■ EXERCISE OBJECTIVE: Pick out the lines below that include the string "negb".

[Collected data]
_ _ _ _ _
(** The refresh timer, whose entry the heap has taken out *)
Lemma refresh_ok b w : 0 <= b -> alive b w -> w_failing w = 0 -> (length (w_answers w) <= n)%nat ->
  wp (modify (fun r => set_timer (rg_timer_id r) None r) ;; regc_refresh_timer_cb garbage aka_cb auto_send_next nested) (fun _ w' => after b w w') w.
Proof.
  intros Hb Hw H0 Hn. unfold regc_refresh_timer_cb. apply reg_wp_bind, (wp_modify b); [apply Hw|]. apply reg_wp_bind.
  unfold enter, modify at 1, wp at 1. cbn. rewrite (bs_freed _ _ (al_base _ _ Hw)). apply reg_wp_bind. unfold modify at 1, wp at 1. cbn.
  rewrite (bs_freed _ _ (al_base _ _ Hw)). set (w1 := set_regc _ _). assert (Hb' : 0 < b + 1) by lia.
  assert (Hw1 : alive (b + 1) w1).
  { destruct Hw as [[] Ht Hwait]. split; [split; try done; [cbn; lia|by destruct bs_log0]|done|lia]. }
  assert (Hf1 : frame w w1) by by split.
  apply (reg_wp_seq _ _ _ _ _ (register_ok (b + 1) true w1 Hw1)). intros [st om] w2 [[Hw2 Hf2 _ _] Hm]. cbn in Hm.
  pose proof (frame_trans _ _ _ Hf1 Hf2) as Hf2'.
  apply (reg_wp_seq _ _ (fun _ w3 => alive (b + 1) w3 /\ frame w2 w3)).
  - destruct om as [m|]; [|by apply alive_ret]. apply send_in; try done; [by apply (failing_0 w)|by apply Hm|by apply (answers_le w)].
  - intros st' w3 [Hw3 Hf3]. apply reg_wp_bind, (reg_wp_get (b + 1)); [apply Hw3|]. pose proof (frame_trans _ _ _ Hf2' Hf3) as Hf3'.
    apply (reg_wp_seq _ _ (fun _ w4 => alive (b + 1) w4 /\ frame w3 w4)).
    + destruct (_ && _); [|by apply alive_ret]. apply call_callback_ok; try done. by apply (answers_le w).
    + intros _ w4 [Hw4 Hf4]. apply (reg_wp_mono _ _ _ _ (leave_ok b w4 (al_base _ _ Hw4) (al_tsx _ _ Hw4) Hb)). intros _ w5 [Hf5 H5].
      split; [|done]. apply (frame_trans w w3); [done|]. by apply (frame_trans w3 w4).
Qed.

(** *** The application *)

#[local] Abbreviation app_run' := (app_run uri_cmp is_sip wide_long true garbage aka_cb auto_send_next nested).
#[local] Abbreviation app_all' := (app_all uri_cmp is_sip wide_long true garbage aka_cb auto_send_next nested).

Lemma calm_after {A} b (m : M Uri A) w : wp m (fun _ w' => calm b w w') w -> wp m (fun _ w' => after b w w') w.
Proof. intros H. apply (reg_wp_mono _ _ _ _ H). intros _ w' []. split; [done|by left]. Qed.

Lemma drop_ok b (m : M Uri Z) w : wp m (fun _ w' => calm b w w') w -> wp (drop_status m) (fun _ w' => after b w w') w.
Proof. intros H. unfold drop_status. apply (reg_wp_seq _ _ _ _ _ H). intros _ w' []. split; [done|by left]. Qed.

(** A request that was made is kept for the application. *)
Lemma keep_ok b (m : M Uri (Z * option (reg_msg Uri))) w : wp m (fun x w' => calm b w w' /\ forall m, x.2 = Some m -> msg_ok m) w ->
  wp (x ← m; keep x) (fun _ w' => after b w w') w.
Proof.
  intros H. apply (reg_wp_seq _ _ _ _ _ H). intros [st om] w' [[[Hb Ht Hw] Hf _ _] Hm]. unfold keep. cbn in *. destruct om as [m'|].
  - unfold wp, upd. split; [destruct Hf; by split|]. left. split; [|done|done]. destruct Hb. split; try done; [|by destruct bs_log0].
    cbn. apply Forall_app. split; [done|]. constructor; [by apply Hm|done].
  - split; [done|]. by left.
Qed.

Lemma destroy_call_ok b w : 0 <= b -> alive b w -> w_released w = false ->
  wp (upd set_released ;; log E_released ;; pjsip_regc_destroy) (fun _ w' => after b w w') w.
Proof.
  intros Hb Hw Hr. apply reg_wp_bind. unfold wp at 1, upd at 1. apply reg_wp_bind. unfold wp at 1, log, upd. set (w1 := add_log _ _).
  (* the flag is not set yet: the steps of pjsip_regc_destroy are followed here *)
  unfold pjsip_regc_destroy. destruct Hw as [Hbw Ht Hwait]. pose proof Hbw as []. unfold wp, bind, get, modify.
  assert (Hlog : log_ok w1).
  { destruct bs_log0 as [Hq Hl Hf]. rewrite bs_freed0 in Hf. split; cbn; rewrite ?bs_freed0.
    - rewrite quiet_app, Hq. done.
    - by rewrite existsb_app, Hl; cbn; rewrite orb_true_r.
    - unfold frees in *. by rewrite List.filter_app, length_app, Hf. }
  assert (Hf1 : w_freed w1 = false) by done. rewrite Hf1.
  destruct (rg_has_tsx (w_regc w1)) eqn:Eh; cbn [orb]; [|destruct (Z.eqb_spec (rg_busy_ctr (w_regc w1)) 0) as [E0|E0]; cbn [negb]]; rewrite Hf1.
  1,3: split; [by split|]; left; split; [split; try done; by destruct Hlog|done|]; intros Eb _.
  1: exact Eh.
  all: try (exfalso; apply E0; cbn; congruence).
  cbn in E0, Eh. unfold upd, log. split; [by split|]. right. split; [congruence|]. unfold tsx_ok in Ht. rewrite Eh in Ht.
  destruct Hlog as [Hq Hl Hf]. split; cbn; try done.
  - destruct (w_pending w); [done|cbn in Ht; lia].
  - unfold cancel_timer. cbn. destruct (Z.eqb_spec (rg_timer_id (w_regc w)) 0) as [E|E]; cbn; [by apply bs_timer0|done].
  - rewrite Hf1 in Hf. split; cbn; change (w_log w ++ [E_released]) with (w_log w1).
    + by rewrite quiet_app, Hq.
    + by rewrite existsb_app, Hl.
    + unfold frees in *. by rewrite List.filter_app, length_app, Hf.
Qed.

Lemma app_run_ok b c w : 0 <= b -> alive b w \/ b = 0 /\ dead w -> call_ok c -> (length (w_answers w) <= n)%nat ->
  wp (app_run' c) (fun _ w' => after b w w') w.
Proof.
  intros Hb Hw Hc Hn. unfold app_run. apply reg_wp_bind. unfold wp at 1, asks at 1. destruct (w_released w) eqn:Er; [done|].
  destruct Hw as [Hw|[_ Hd]]; [|by rewrite (dd_released _ Hd) in Er].
  destruct c; try (apply drop_ok); try (apply keep_ok); try (by apply calm_status; [harmless|]).
  - by apply register_ok.
  - by apply unregister_ok.
  - by apply unregister_all_ok.
  - apply reg_wp_bind. unfold wp at 1, asks at 1. apply reg_wp_bind. unfold wp at 1, asks at 1.
    destruct (w_made w !! i) as [m|] eqn:Em; [|done]. destruct (Z.eqb_spec (w_failing w) 0) as [E0|E0]; cbn [negb andb]; [|done].
    apply reg_wp_bind. unfold wp at 1, upd at 1. set (w1 := set_made _ w).
    assert (Hm : msg_ok m) by (pose proof (bs_made _ _ (al_base _ _ Hw)) as Hmade; rewrite Forall_lookup in Hmade; by apply (Hmade i)).
    assert (Hw1 : alive b w1).
    { destruct Hw as [[] Ht Hwait]. split; [|done|done]. split; try done; [|by destruct bs_log0]. cbn.
      apply Forall_app. split; [by apply Forall_take|by apply Forall_drop]. }
    unfold drop_status. apply (reg_wp_seq _ _ _ _ _ (send_ok b m w1 Hb Hw1 E0 Hm Hn)). intros _ w2 [[H1 H2 H3] H]. split; [by split|done].
  - by apply update_contact_ok.
  - by apply set_delay_ok.
  - by apply set_credentials_ok.
  - by apply set_prefs_ok.
  - by apply destroy_call_ok.
Qed.

Lemma app_all_ok b l : 0 <= b -> Forall call_ok l -> forall w, alive b w \/ b = 0 /\ dead w -> (length (w_answers w) <= n)%nat ->
  wp (app_all' l) (fun _ w' => after b w w') w.
Proof.
  intros Hb. induction 1 as [|c l Hc _ IH]; intros w Hw Hn; cbn [app_all]; [by split; [apply frame_refl|]|].
  apply (reg_wp_seq _ _ _ _ _ (app_run_ok b c w Hb Hw Hc Hn)). intros _ w1 [Hf1 H1].
  apply (reg_wp_mono _ _ _ _ (IH w1 H1 (answers_le _ _ Hf1 Hn))). intros _ w2 [Hf2 H2]. split; [by apply (frame_trans w w1)|done].
Qed.
End Nested.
_ _ _ _ _
■ SOLVED EXERCISE:
  destruct (rg_has_tsx (w_regc w1)) eqn:Eh; cbn [orb]; [|destruct (Z.eqb_spec (rg_busy_ctr (w_regc w1)) 0) as [E0|E0]; cbn [negb]]; rewrite Hf1.
    destruct (w_made w !! i) as [m|] eqn:Em; [|done]. destruct (Z.eqb_spec (w_failing w) 0) as [E0|E0]; cbn [negb andb]; [|done].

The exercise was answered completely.